INVESTIGADORES
MOLINAS Sara Maria
congresos y reuniones científicas
Título:
Losartan pretreatment ameliorates renal dysfunction and tissue damage caused by ischemic and ischemic-reperfusion injury
Autor/es:
MOLINAS, SARA M.; TONIOLO, M. FERNANDA; TRUMPER, LAURA; MONASTEROLO, LILIANA; ELÍAS, M. MÓNICA
Lugar:
Rio de Janeiro. Brasil
Reunión:
Congreso; World Congress of Nephrology 2007; 2007
Institución organizadora:
International Society of Nephrology
Resumen:
Losartan pretreatment ameliorates renal dysfunction and tissue damage caused by ischemic and ischemic-reperfusion injury
Molinas, Sara1; Toniolo, M. Fernanda2; Trumper, Laura3; Monasterolo, Liliana1; Elías, M. Mónica1.
Farmacología. Departamento de Ciencias Fisiológicas. Facultad Ciencias Bioquímicas y Farmacéuticas. Universidad Nacional de Rosario, Argentina. 1CONICET. 2Beca Carrillo-Oñativia. 3CIUNR
World Congress of Nephrology 2007. Del 21 al 25 de abril de 2007. Rio de Janeiro. Brasil.
Renal ischemic-reperfusion injury (IRI) is associated to a serious of complex and interrelated events involving renal vasoconstriction, tubular damage and glomerular injury. Renin-angiotensin system is activated in several renal diseases, including IRI. Angiotensin II (AGII), via AT1 receptor, promotes vasoconstriction, proliferation, inflammation and fibrosis. The role of AT1 in the pathophysiology of renal IRI remains unclear.

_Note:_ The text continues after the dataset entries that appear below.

(** a second pointer move along the same ray leaves the state as the
    first left it, and fires as many enter effects *)
Lemma handleMouseMove_twice (this : DataCenter) (ray : list Ref) :
  wf this ->
  let first := handleMouseMove ray this in
  let second := handleMouseMove ray (fst first) in
  fst second = fst first /\
  enterEffects (snd second) = enterEffects (snd first).
Proof.
  intros Hwf. cbn zeta.
  rewrite !handleMouseMove_enter, !handleMouseMove_fst.
  pose proof (wf_restored _ Hwf) as HwfR.
  destruct (intersectObjects (root (restored this)) ray
              (interactiveObjects (root (restored this))) true)
    as [| hit rest] eqn:E.
  - (* nothing under the pointer *)
    rewrite (hover_none _ _ E). cbn [fst snd].
    set (this1 := set_info _ _).
    assert (R1 : restored this1 = this1).
    { rewrite restored_eq. unfold this1. now destruct (restored this). }
    rewrite R1. rewrite (hover_none ray this1) by exact E.
    split; [| reflexivity]. unfold this1. now destruct (restored this).
  - destruct (pick_cases _ _ _ _ HwfR E) as (h & target & Dh & Dt & Hcase).
    destruct Hcase as [(Hrc & Heq & rack & Ht & _ & Hfind & _)
                      | (Hrc & id & data & Hid & Htr & _ & Hdata & _)].
    + (* a rack case *)
      rewrite (hover_rack _ _ _ _ _ E Dt Hrc). cbn [fst snd].
      rewrite Ht in *. cbn [Three.parent]. set (this1 := set_info _ _).
      assert (Hroot1 : root (restored this1) = root (restored this)).
      { rewrite restored_root. unfold this1. now destruct (restored this). }
      assert (Hsv1 : servers (restored this1) = servers (restored this)).
      { rewrite restored_servers. unfold this1. now destruct (restored this). }
      assert (E1 : intersectObjects (root (restored this1)) ray
                     (interactiveObjects (root (restored this1))) true = hit :: rest)
        by now rewrite Hroot1.
      assert (Dt1 : deref (root (restored this1))
                      (resolve (root (restored this1)) (servers (restored this1)) hit)
                    = Some target)
        by now rewrite Hroot1, Hsv1, Ht.
      rewrite (hover_rack _ _ _ _ _ E1 Dt1 Hrc). cbn [fst snd].
      rewrite Hroot1, Hsv1, Ht. cbn [Three.parent]. split; [| reflexivity].
      assert (Hview : rackView (restored this1)
                        (rackIndexOf (root (restored this)) (Some rack))
                      = rackView (restored this)
                          (rackIndexOf (root (restored this)) (Some rack))).
      { unfold rackView, showRackInfo. rewrite Hroot1, Hsv1, restored_serverStatus.
        unfold this1. now destruct (restored this). }
      rewrite Hview.
      rewrite (restored_eq this1).
      assert (Hc1 : restoredRackCase this1 = Some (0%nat :: rack)).
      { unfold restoredRackCase, this1.
        change (hoveredRack (set_info ?v (set_materials ?m (set_hoveredRack ?r ?x))))
          with r.
        change (root (set_info ?v (set_materials ?m (set_hoveredRack ?r ?x))))
          with (root x).
        cbv beta iota. now rewrite Hfind. }
      assert (Hs1 : restoredServer this1 = restoredServer this).
      { unfold restoredServer, this1. rewrite (restored_eq this).
        now destruct this. }
      rewrite Hc1, Hs1. unfold this1. rewrite (restored_eq this).
      apply DataCenter_ext; try reflexivity.
      cbn [materials set_info set_materials set_hoveredRack].
      change (assignTo ?a (Some ?o) ?x) with (alter (assigned a) o x).
      apply restored_twice_rack.
    + (* a server *)
      rewrite (hover_server _ _ _ _ _ _ _ E Dt Hrc Hid Htr Hdata). cbn [fst snd].
      set (t := resolve (root (restored this)) (servers (restored this)) hit) in *.
      set (enter := bool_decide (Some t <> selectedServer (restored this))).
      set (this1 := set_info _ _).
      assert (Hroot1 : root (restored this1) = root (restored this)).
      { rewrite restored_root. reflexivity. }
      assert (Hsv1 : servers (restored this1) = servers (restored this)).
      { rewrite restored_servers. reflexivity. }
      assert (Hst1 : serverStatus (restored this1) = serverStatus (restored this)).
      { rewrite restored_serverStatus. reflexivity. }
      assert (Hsel1 : selectedServer (restored this1) = selectedServer (restored this)).
      { rewrite restored_selectedServer. reflexivity. }
      assert (E1 : intersectObjects (root (restored this1)) ray
                     (interactiveObjects (root (restored this1))) true = hit :: rest)
        by now rewrite Hroot1.
      assert (Dt1 : deref (root (restored this1))
                      (resolve (root (restored this1)) (servers (restored this1)) hit)
                    = Some target)
        by now rewrite Hroot1, Hsv1.
      assert (Hdata1 : ServerStatus.getServerData id (serverStatus (restored this1))
                       = Some data)
        by now rewrite Hst1.
      rewrite (hover_server _ _ _ _ _ _ _ E1 Dt1 Hrc Hid Htr Hdata1). cbn [fst snd].
      rewrite Hroot1, Hsv1, Hsel1. fold t. fold enter.
      assert (Hview : serverView (restored this1) data = serverView (restored this) data).
      { unfold serverView. now rewrite Hroot1, Hsv1. }
      rewrite Hview. split.
      * rewrite (restored_eq this1).
        assert (Hc1 : restoredRackCase this1 = restoredRackCase this).
        { unfold restoredRackCase, this1. rewrite (restored_eq this). reflexivity. }
        assert (Hs1 : restoredServer this1 = if enter then Some t else None).
        { unfold restoredServer, this1, enter. reflexivity. }
        rewrite Hc1, Hs1. unfold this1. rewrite (restored_eq this).
        apply DataCenter_ext; try reflexivity.
        cbn [materials set_info set_materials set_hoveredServer].
        pose proof (restored_twice_server (if enter then Some t else None)
                      (restoredRackCase this) (restoredServer this) (materials this))
          as Hm.
        cbn zeta in Hm. destruct enter; exact Hm.
      * unfold enterEffects. destruct enter; reflexivity.
Qed.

The aim of this work was to evaluate the effect of the AT1 receptor antagonist, losartan, on renal dysfunction and tissue damage caused by ischemia and ischemia-reperfusion.
Male Wister rats (n=6 per experimental group) were submitted to 40 minutes of unilateral renal ischemia without reperfusion (I) or followed by 24 hours of reperfusion (IR). Another group received losartan (Roemmers, 80 mg/kg/day, i.p.) during 3 days previous to ischemia (IL) or ischemia-reperfusion (IRL). Control animals were submitted to sham operation (C) and another control group was pretreated with losartan (CL). Control and postischemic kidney function were measured by conventional clearance techniques. Renal function parameters were analysed using ANOVA followed by Newman-Keuls contrast. For histological studies, kidneys from all experimental groups were fixed and stained with hematoxylin-eosin and PAS.
IR showed marked alterations in hemodynamic and tubular parameters. Losartan pretreatment attenuated this damage. VFG (ml/min.g kidney): C: 1.3±0.2; CL: 1.4±0.2; IR: 0.004±0.001*; IRL: 0.4±0.07*#. EFNa+(%): C: 1.4±0.2; CL: 1.4±0.1; IR: 88±25*; IRL: 3.8±0.9*#, *p<0.05 vs C, #p<0.05 vs IR. Degeneration of tubular structure, loss of brush border, tubular dilatation and vacuolization of cell cytosol were observed in I group. IR group showed extensive tubular necrosis, tubular cast formation, collapse of glomerular tuft, and vacuolization of arteries and arterioles smooth muscle cells. Losartan pretreated animals (IL and IRL) presented less severe morphologic lesions in tubules, glomeruli and vessels. Renal function in CL did not differ from C group. CL showed no morphological alterations.
Losartan attenuated renal dysfunction and tissue damage associated to ischemia and ischemia-reperfusion injury, suggesting an important role of AT1 activation in the pathophysiology of renal IRI.